**TASK PROMPT:** Beginning with the first line of the data below, extract each line up to and including the one containing "Definition write_proc_based (v". Copy them exactly and add nothing.

**EXERCISE MATERIAL:**

(* ===== verification/NmiWindow.v ===== *)
(** * NMIs that arrive while one is being injected: [revhv-km/vmexit.cpp],
    [exception.cpp]

    [handle_nmi_window] as its single accesses to the shared members, with the
    host's NMI handler running in between: the counter [queued_nmi_count] is
    [volatile], and an NMI of the host interrupts the exit handler at any point.
    A host NMI handler runs to its end before the interrupted code goes on. *)
From Stdlib Require Import ZArith Lia List Bool.
From stdpp Require Import base numbers list option functions relations.
From S2P Require Import Prelude Ia32 Memory Ept Vmcs Vcpu Exception VmcsSetup VmExit.

Section nmi.
Context {ia32 : Ia32}.
Variable supported : vmcs_field -> bool.
Variable rdmsr : Z -> Z.

(** Where the handler of the NMI-window exit is. The decrement of the counter is
    a read and a write; so is the change of the processor-based controls. *)
Inductive point :=
  | at_read_count
  | at_write_count (count : Z)
  | at_inject
  | at_test
  | at_disable
  | at_write_disable (proc_based : Z)
  | at_test_again
  | at_enable
  | at_write_enable (proc_based : Z)
  | at_end.

(** The core, the position, and the NMIs that have arrived and been injected. *)
Record nmi_state := mk_nmi {
  nmi_core : vcpu;
  nmi_point : point;
  arrived : Z;
  delivered : Z
}.

Abbreviation proc_based := VMCS_CTRL_PROCESSOR_BASED_VM_EXECUTION_CONTROLS.
Definition write_proc_based (v : vcpu) (w : Z) : vcpu :=
  with_vmcs v (fun m => fst (write_control_field supported rdmsr m w proc_based
                               IA32_VMX_PROCBASED_CTLS IA32_VMX_TRUE_PROCBASED_CTLS)).
Definition read_proc_based (v : vcpu) : Z := vmx_vmread supported (vcpu_vmcs v) proc_based.

(** One access of the handler. *)
Definition handler_step (s : nmi_state) : option nmi_state :=
  let v := nmi_core s in
  let go v p := Some (mk_nmi v p (arrived s) (delivered s)) in
  match nmi_point s with
  | at_read_count => go v (at_write_count (queued_nmi_count v))
  | at_write_count c => go (v <| queued_nmi_count := u64 (c - 1) |>) at_inject
  | at_inject => Some (mk_nmi (with_vmcs v (inject_nmi supported)) at_test (arrived s) (delivered s + 1))
  | at_test => go v (if queued_nmi_count v =? 0 then at_disable else at_end)
  | at_disable => go v (at_write_disable (set_bit (read_proc_based v) nmi_window_exiting_bit false))
  | at_write_disable w => go (write_proc_based v w) at_test_again
  | at_test_again => go v (if queued_nmi_count v =? 0 then at_end else at_enable)
  | at_enable => go v (at_write_enable (set_bit (read_proc_based v) nmi_window_exiting_bit true))
  | at_write_enable w => go (write_proc_based v w) at_end
  | at_end => None
  end.

(** A host NMI: [exception::handle_nmi]. *)
Definition host_nmi (s : nmi_state) : nmi_state :=
  mk_nmi (enqueue_nmi supported rdmsr (nmi_core s)) (nmi_point s) (arrived s + 1) (delivered s).

(** The point between the two halves of the decrement. *)
Definition decrementing (p : point) : bool :=
  match p with at_write_count _ => true | _ => false end.

(** Steps; [split] says that an NMI may arrive inside the decrement, which is so
    when the compiler does not emit a single instruction for it. *)
Inductive nmi_step (split : bool) : nmi_state -> nmi_state -> Prop :=
  | step_handler s s' : handler_step s = Some s' -> nmi_step split s s'
  | step_host_nmi s : split = true \/ decrementing (nmi_point s) = false ->
      nmi_step split s (host_nmi s).

Definition reaches (split : bool) : nmi_state -> nmi_state -> Prop := rtc (nmi_step split).

(** An NMI-window exit: at least one NMI is queued, and its window is requested. *)
Definition window_exit (v : vcpu) : nmi_state := mk_nmi v at_read_count (queued_nmi_count v) 0.
Definition window_ready (v : vcpu) : Prop :=
  0 < queued_nmi_count v /\ nmi_window_exiting supported (vcpu_vmcs v) = true.

(** ** The invariant *)

(** The processor lets the control take both values. *)
Definition window_flexible : Prop :=
  forall w, 0 <= nmi_window_exiting_bit ->
    Z.testbit (control_value rdmsr w IA32_VMX_PROCBASED_CTLS IA32_VMX_TRUE_PROCBASED_CTLS)
      nmi_window_exiting_bit = Z.testbit w nmi_window_exiting_bit.
Hypothesis flexible : window_flexible.
Hypothesis all_supported : forall f, supported f = true.

Lemma vmcs_write_proc_based v w :
  vcpu_vmcs (write_proc_based v w) =
  vmwrite supported (vcpu_vmcs v) proc_based
    (control_value rdmsr w IA32_VMX_PROCBASED_CTLS IA32_VMX_TRUE_PROCBASED_CTLS).
Proof. cbn. by rewrite write_control_field_eq. Qed.

Lemma window_write v w :
  nmi_window_exiting supported (vcpu_vmcs (write_proc_based v w)) = get_bit w nmi_window_exiting_bit.
Proof.
  rewrite vmcs_write_proc_based. unfold nmi_window_exiting, get_bit.
  rewrite vmread_vmwrite_same by apply all_supported.
  rewrite testbit_wrap by (unfold nmi_window_exiting_bit; lia). cbn [andb].
  apply flexible. unfold nmi_window_exiting_bit. lia.
Qed.

Lemma get_set_window w b : get_bit (set_bit w nmi_window_exiting_bit b) nmi_window_exiting_bit = b.
Proof.
  unfold get_bit, set_bit, nmi_window_exiting_bit. rewrite testbit_set_bits by lia.
  cbn. by destruct b.
Qed.

Lemma enqueue_nmi_eq v :
  enqueue_nmi supported rdmsr v =
  write_proc_based (v <| queued_nmi_count := u64 (queued_nmi_count v + 1) |>)
    (set_bit (read_proc_based v) nmi_window_exiting_bit true).
Proof. reflexivity. Qed.

Abbreviation window v := (nmi_window_exiting supported (vcpu_vmcs v)).

Definition delivered_at (p : point) : Z :=
  match p with at_read_count | at_write_count _ | at_inject => 0 | _ => 1 end.

(** What holds at each point: the NMIs that have arrived and not been injected
    are the queued ones, and whenever one is queued a window is requested, or
    about to be. *)
Definition nmi_inv (s : nmi_state) : Prop :=
  let v := nmi_core s in
  let queued := queued_nmi_count v in
  0 <= queued /\ delivered s = delivered_at (nmi_point s) /\
  match nmi_point s with
  | at_read_count => queued = arrived s - delivered s /\ 0 < queued /\ window v = true
  | at_write_count c => c = queued /\ queued = arrived s - delivered s /\ 0 < queued /\ window v = true
  | at_inject => queued = arrived s - delivered s - 1 /\ window v = true
  | at_test => queued = arrived s - delivered s /\ window v = true
  | at_disable => queued = arrived s - delivered s
  | at_write_disable w => queued = arrived s - delivered s /\ get_bit w nmi_window_exiting_bit = false
  | at_test_again => queued = arrived s - delivered s /\ (queued = 0 -> window v = false)
  | at_end => queued = arrived s - delivered s /\ window v = (0 <? queued)
  | at_enable => queued = arrived s - delivered s /\ 0 < queued
  | at_write_enable w => queued = arrived s - delivered s /\ 0 < queued /\
                         get_bit w nmi_window_exiting_bit = true
  end.
Lemma window_inject v : window (with_vmcs v (inject_nmi supported)) = window v.
Proof.
  unfold nmi_window_exiting, inject_nmi, with_vmcs. cbn. by rewrite vmread_vmwrite_other.
Qed.

Lemma queued_inject v : queued_nmi_count (with_vmcs v (inject_nmi supported)) = queued_nmi_count v.
Proof. reflexivity. Qed.

Lemma window_count v c : window (v <| queued_nmi_count := c |>) = window v.
Proof. reflexivity. Qed.

Lemma queued_write v w : queued_nmi_count (write_proc_based v w) = queued_nmi_count v.
Proof. reflexivity. Qed.

Ltac nmi_solve := repeat split; intros; first [done | lia | tauto].

Ltac nmi_simpl := cbn [nmi_core nmi_point arrived delivered delivered_at decrementing] in *.

Lemma inv_handler_step s s' :
  arrived s < 2 ^ 64 -> nmi_inv s -> handler_step s = Some s' -> nmi_inv s' /\ arrived s' = arrived s.
Proof.
  intros Ha (Hq & Hd & Hp). destruct s as [v p a d].
  unfold handler_step. nmi_simpl.
  destruct p; nmi_simpl; intros [= <-]; unfold nmi_inv;
    cbn [nmi_core nmi_point arrived delivered delivered_at].
  - destruct Hp as (? & ? & ?). nmi_solve.
  - destruct Hp as (-> & E & Hpos & Hw). rewrite window_count.
    cbn [queued_nmi_count set]. unfold set. cbn [queued_nmi_count]. rewrite wrap_small by lia. nmi_solve.
  - destruct Hp as (E & Hw). rewrite window_inject, queued_inject. nmi_solve.
  - destruct Hp as (E & Hw). destruct (Z.eqb_spec (queued_nmi_count v) 0); cbn [delivered_at]; [nmi_solve |].
    split; [| done]. split; [done |]. split; [lia |]. split; [lia |].
    rewrite Hw. symmetry. apply Z.ltb_lt. lia.
  - rewrite get_set_window. nmi_solve.
  - destruct Hp as (E & Hw). rewrite window_write, queued_write, Hw. nmi_solve.
  - destruct Hp as (E & Hw). destruct (Z.eqb_spec (queued_nmi_count v) 0) as [E0 |]; cbn [delivered_at]; [| nmi_solve].
    rewrite E0, Hw by done. nmi_solve.
  - rewrite get_set_window. nmi_solve.
  - destruct Hp as (E & Hpos & Hw). rewrite window_write, queued_write, Hw.
    split; [| done]. split; [done |]. split; [done |]. split; [done |]. symmetry. by apply Z.ltb_lt.
Qed.

Lemma inv_host_nmi s :
  arrived s + 1 < 2 ^ 64 -> decrementing (nmi_point s) = false -> nmi_inv s -> nmi_inv (host_nmi s).
Proof.
  intros Ha Hn (Hq & Hd & Hp). unfold host_nmi. rewrite enqueue_nmi_eq.
  destruct s as [v p a d]. nmi_simpl.
  set (v' := write_proc_based _ _).
  assert (window v' = true) as Hw.
  { unfold v'. rewrite window_write. apply get_set_window. }
  assert (delivered_at p <= 1 /\ 0 <= delivered_at p) by (destruct p; cbn; lia).
  assert (queued_nmi_count v + 1 < 2 ^ 64 -> queued_nmi_count v' = queued_nmi_count v + 1) as Eq.
  { intros Hb. unfold v'. rewrite queued_write.
    apply (wrap_small 64 (queued_nmi_count v + 1)). lia. }
  clearbody v'. unfold nmi_inv; nmi_simpl. destruct p; nmi_simpl; try discriminate Hn;
    rewrite ?Hw, ?Eq by lia; repeat split; intros; try (done || lia || tauto).
Qed.

Lemma inv_reaches s s' :
  reaches false s s' -> nmi_inv s -> arrived s' < 2 ^ 64 -> nmi_inv s' /\ arrived s <= arrived s'.
Proof.
  intros Hr Hi. revert Hi. induction Hr as [s | s s1 s' Hs Hr IH]; intros Hi Ha; [done |].
  assert (forall s1 s', reaches false s1 s' -> arrived s1 <= arrived s') as Hmono.
  { clear. intros s s' H. induction H as [| s s1 s' Hs _ IH]; [done |].
    enough (arrived s <= arrived s1) by lia. destruct Hs as [s s1 Hs | s _]; [| cbn; lia].
    destruct s as [v [] a d]; cbn in Hs; try discriminate Hs; by injection Hs as <-. }
  pose proof (Hmono _ _ Hr) as Hle.
  destruct Hs as [s s1 Hs | s [[=] | Hn]].
  - assert (arrived s1 = arrived s) as E.
    { destruct s as [v [] a d]; cbn in Hs; try discriminate Hs; by injection Hs as <-. }
    destruct (inv_handler_step s s1 ltac:(lia) Hi Hs) as [Hi1 _].
    destruct (IH Hi1 Ha). split; [done | lia].
  - cbn in Hle. pose proof (inv_host_nmi s ltac:(lia) Hn Hi) as Hi1.
    destruct (IH Hi1 Ha). split; [done | lia].
Qed.

(** ** Properties *)

(** (C24) No NMI is lost and none is invented while the handler of an NMI-window
    exit runs, wherever the host's NMIs arrive, as long as none arrives inside
    the decrement of the counter: at the end one NMI has been injected, the
    others that have arrived are queued, and the next window is requested exactly
    if some are. *)
Theorem nmi_window_no_lost_nmi v s :
  window_ready v -> reaches false (window_exit v) s -> nmi_point s = at_end ->
  arrived s < 2 ^ 64 ->
  delivered s = 1 /\ queued_nmi_count (nmi_core s) = arrived s - delivered s /\
  nmi_window_exiting supported (vcpu_vmcs (nmi_core s)) = (0 <? queued_nmi_count (nmi_core s)).
Proof.
  intros [Hq Hw] Hr Hp Ha.
  assert (nmi_inv (window_exit v)) as Hi by (unfold nmi_inv, window_exit; nmi_simpl; nmi_solve).
  destruct (inv_reaches _ _ Hr Hi Ha) as [(_ & Hd & He) _]. rewrite Hp in *. nmi_simpl. rewrite Hd in *. tauto.
Qed.

(** An NMI that arrives between the read and the write of the decrement is
    lost: with one NMI queued, the handler can end with two arrived, one injected,
    none queued and no window requested. *)
Theorem nmi_lost_in_decrement v :
  queued_nmi_count v = 1 ->
  exists s, reaches true (window_exit v) s /\ nmi_point s = at_end /\
    arrived s = 2 /\ delivered s = 1 /\ queued_nmi_count (nmi_core s) = 0 /\
    nmi_window_exiting supported (vcpu_vmcs (nmi_core s)) = false.
Proof.
  intros Hq. eexists. split.
  - eapply rtc_l; [apply step_handler; reflexivity |].
    eapply rtc_l; [apply step_host_nmi; by left |].
    unfold host_nmi, window_exit. cbn [nmi_core nmi_point arrived delivered]. rewrite Hq.
    eapply rtc_l; [apply step_handler; reflexivity |].
    eapply rtc_l; [apply step_handler; reflexivity |].
    eapply rtc_l; [apply step_handler; reflexivity |].
    eapply rtc_l; [apply step_handler; reflexivity |].
    eapply rtc_l; [apply step_handler; reflexivity |].
    eapply rtc_l; [apply step_handler; reflexivity |].
    apply rtc_refl.
  - cbn [nmi_core nmi_point arrived delivered]. do 4 (split; [reflexivity |]).
    rewrite window_write. apply get_set_window.
Qed.
End nmi.

(** ** Instances at concrete inputs *)

(** A processor on which every primary control may take both values. *)
Definition flexible_rdmsr (a : Z) : Z := if a =? 0x482 then Z.shiftl (Z.ones 32) 32 else 0.

Lemma flexible_window : window_flexible flexible_rdmsr.
Proof.
  intros w _. unfold control_value. change (vmx_controls _) with false.
  change (flexible_rdmsr _) with (Z.shiftl (Z.ones 32) 32).
  rewrite testbit_constrain by (unfold nmi_window_exiting_bit; lia).
  change (Z.testbit (Z.shiftl (Z.ones 32) 32) nmi_window_exiting_bit) with false.
  change (Z.testbit (Z.shiftl (Z.ones 32) 32) (nmi_window_exiting_bit + 32)) with true.
  by rewrite orb_false_r, andb_true_r.
Qed.

Definition one_queued : vcpu := enqueue_nmi (fun _ => true) flexible_rdmsr zero_vcpu.

(** A second NMI arrives after the injection, before the counter is tested. *)
Lemma nmi_window_no_lost_nmi_witness :
  exists s, reaches (fun _ => true) flexible_rdmsr false (window_exit one_queued) s /\
    arrived s = 2 /\ queued_nmi_count (nmi_core s) = 1 /\
    nmi_window_exiting (fun _ => true) (vcpu_vmcs (nmi_core s)) = true.
Proof.
  eexists. match goal with |- ?A /\ _ => assert A as Hr end.
  { do 3 (eapply rtc_l; [apply step_handler; reflexivity |]).
    eapply rtc_l; [apply step_host_nmi; right; reflexivity |].
    eapply rtc_l; [apply step_handler; reflexivity |]. apply rtc_refl. }
  destruct (nmi_window_no_lost_nmi (fun _ => true) flexible_rdmsr flexible_window (fun _ => eq_refl)
    one_queued _ ltac:(split; reflexivity) Hr eq_refl eq_refl) as (Hd & Hq & Hw).
  split; [exact Hr |]. split; [reflexivity |]. split; [exact Hq |]. exact Hw.
Defined.

Lemma nmi_lost_in_decrement_witness :
  exists s, reaches (fun _ => true) flexible_rdmsr true (window_exit one_queued) s /\
    arrived s - delivered s = 1 /\ queued_nmi_count (nmi_core s) = 0.
Proof.
  destruct (nmi_lost_in_decrement (fun _ => true) flexible_rdmsr flexible_window (fun _ => eq_refl)
    one_queued eq_refl) as (s & Hr & _ & Ha & Hd & Hq & _).
  exists s. split; [exact Hr |]. split; [rewrite Ha, Hd; reflexivity | exact Hq].
Defined.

**WRITTEN RESPONSE:**
(* ===== verification/NmiWindow.v ===== *)
(** * NMIs that arrive while one is being injected: [revhv-km/vmexit.cpp],
    [exception.cpp]

    [handle_nmi_window] as its single accesses to the shared members, with the
    host's NMI handler running in between: the counter [queued_nmi_count] is
    [volatile], and an NMI of the host interrupts the exit handler at any point.
    A host NMI handler runs to its end before the interrupted code goes on. *)
From Stdlib Require Import ZArith Lia List Bool.
From stdpp Require Import base numbers list option functions relations.
From S2P Require Import Prelude Ia32 Memory Ept Vmcs Vcpu Exception VmcsSetup VmExit.

Section nmi.
Context {ia32 : Ia32}.
Variable supported : vmcs_field -> bool.
Variable rdmsr : Z -> Z.

(** Where the handler of the NMI-window exit is. The decrement of the counter is
    a read and a write; so is the change of the processor-based controls. *)
Inductive point :=
  | at_read_count
  | at_write_count (count : Z)
  | at_inject
  | at_test
  | at_disable
  | at_write_disable (proc_based : Z)
  | at_test_again
  | at_enable
  | at_write_enable (proc_based : Z)
  | at_end.

(** The core, the position, and the NMIs that have arrived and been injected. *)
Record nmi_state := mk_nmi {
  nmi_core : vcpu;
  nmi_point : point;
  arrived : Z;
  delivered : Z
}.

Abbreviation proc_based := VMCS_CTRL_PROCESSOR_BASED_VM_EXECUTION_CONTROLS.
Definition write_proc_based (v : vcpu) (w : Z) : vcpu :=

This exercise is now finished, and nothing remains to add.